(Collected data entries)
(** * politeia: the tstore backend, its anchor engine and the pi billing
    status command, embedded shallowly and checked against the written
    specification.

    Sources embedded here:
    - politeiad/backendv2/tstorebe/tstorebe.go  (record engine)
    - politeiad/backendv2/tstorebe/tstore/anchor.go (anchor engine)
    - the pi plugin command file (cmdSetBillingStatus and its table) *)

From Stdlib Require Import ZArith Lia Ascii String DecimalString Sorted.
From stdpp Require Import base gmap strings list fin_maps.

Local Open Scope string_scope.
Local Open Scope list_scope.
Local Open Scope Z_scope.

(** ** Machine integers *)

(** Go's uint32: a value of Z kept in [0, 2^32) by reduction. *)
Definition u32 (z : Z) : Z := z mod 2 ^ 32.

(** strconv.FormatUint(uint64(n), 10). *)
Definition FormatUint (n : Z) : string :=
  NilZero.string_of_uint (N.to_uint (Z.to_N n)).

(** Go's (value, error) pair. *)
Inductive GoResult (E A : Type) :=
| Ok (a : A)
| Err (e : E).
Arguments Ok {E A} a.
Arguments Err {E A} e.

(** Byte slices and Go strings are both sequences of bytes. *)
Definition bytes := string.

(** ** Package backendv2: the types the record engine works on *)
Module Backend.

(** Modelled from the spec: the declarations of backendv2 (StateT, StatusT
    and their constants) are not among the sources.  Both are uint32 in Go;
    the named values are numbered in the order the specification lists them,
    0 being the invalid value. *)
Definition StateT := Z.
Definition StateInvalid : StateT := 0.
Definition StateUnvetted : StateT := 1.
Definition StateVetted : StateT := 2.

Definition StatusT := Z.
Definition StatusInvalid : StatusT := 0.
Definition StatusUnreviewed : StatusT := 1.
Definition StatusPublic : StatusT := 2.
Definition StatusCensored : StatusT := 3.
Definition StatusArchived : StatusT := 4.

(** ContentError sub-codes used by the validation functions. *)
Inductive ContentErrorCodeT :=
| ContentErrorMetadataStreamInvalid
| ContentErrorMetadataStreamDuplicate
| ContentErrorFilesEmpty
| ContentErrorFileNameInvalid
| ContentErrorFileNameDuplicate
| ContentErrorFileDigestInvalid
| ContentErrorFilePayloadInvalid
| ContentErrorFileMIMETypeInvalid
| ContentErrorFileMIMETypeUnsupported.

(** The error values that travel through the record engine.  [ErrWrap] is
    fmt.Errorf("<prefix>: %v", err); [ErrExternal] is an error produced by a
    collaborator (store, hook, library) that the engine only passes on. *)
Inductive error :=
| ErrRecordNotFound
| ErrRecordLocked
| ErrNoRecordChanges
| ErrShutdown
| StatusTransitionError (from to : StatusT)
| ContentError (code : ContentErrorCodeT) (context : string)
| ErrWrap (prefix : string) (e : error)
| ErrFmt (msg : string)
| ErrExternal (msg : string).

Record MetadataStream := mkMetadataStream {
  PluginID : string;
  StreamID : Z;          (* uint32 *)
  Payload : string
}.

Record File := mkFile {
  Name : string;
  MIME : string;
  Digest : string;
  FPayload : string
}.

Record RecordMetadata := mkRecordMetadata {
  Token : string;
  Version : Z;           (* uint32 *)
  Iteration : Z;         (* uint32 *)
  State : StateT;
  Status : StatusT;
  Timestamp : Z;
  Merkle : string
}.

Record Record_ := mkRecord {
  RecordMetadata_ : RecordMetadata;
  Metadata : list MetadataStream;
  Files : list File
}.

#[global] Instance ContentErrorCodeT_eq_dec : EqDecision ContentErrorCodeT.
Proof. solve_decision. Defined.
#[global] Instance error_eq_dec : EqDecision error.
Proof.
  unfold EqDecision, Decision.
  decide equality;
    first [apply String.string_dec | apply Z.eq_dec
          | exact (ContentErrorCodeT_eq_dec _ _)].
Defined.
#[global] Instance MetadataStream_eq_dec : EqDecision MetadataStream.
Proof. solve_decision. Defined.
#[global] Instance File_eq_dec : EqDecision File.
Proof. solve_decision. Defined.
#[global] Instance RecordMetadata_eq_dec : EqDecision RecordMetadata.
Proof. solve_decision. Defined.

End Backend.

(** ** Package tstorebe: the status table *)
Module Tstorebe.
Import Backend.

(** statusChanges[currentStatus][newStatus] exists iff the change is
    allowed. *)
Definition statusChanges : gmap Z (gset Z) :=
  {[ StatusUnreviewed := {[ StatusPublic; StatusCensored ]};
     StatusPublic := {[ StatusCensored; StatusArchived ]};
     StatusCensored := ∅;
     StatusArchived := ∅ ]}.

Definition statusChangeIsAllowed (from to : StatusT) : bool :=
  match statusChanges !! from with
  | None => false
  | Some allowed => bool_decide (to ∈ allowed)
  end.

(** The four transitions of the specification's table (section 4.2). *)
Definition permittedTransition (from to : StatusT) : Prop :=
  (from = StatusUnreviewed ∧ to = StatusPublic) ∨
  (from = StatusUnreviewed ∧ to = StatusCensored) ∨
  (from = StatusPublic ∧ to = StatusCensored) ∨
  (from = StatusPublic ∧ to = StatusArchived).

(** *** Collaborators of the record engine *)

Abbreviation result := (GoResult error).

WORK ITEM:
Extract from the records above the lines from the one containing "Version : Z;" to the one containing "#[global] Instance ContentErrorCodeT_eq_dec", both lines included, exactly as they appear and with nothing else.

REPLY TO THE EXERCISE:
  Version : Z;           (* uint32 *)
  Iteration : Z;         (* uint32 *)
  State : StateT;
  Status : StatusT;
  Timestamp : Z;
  Merkle : string
}.

Record Record_ := mkRecord {
  RecordMetadata_ : RecordMetadata;
  Metadata : list MetadataStream;
  Files : list File
}.

#[global] Instance ContentErrorCodeT_eq_dec : EqDecision ContentErrorCodeT.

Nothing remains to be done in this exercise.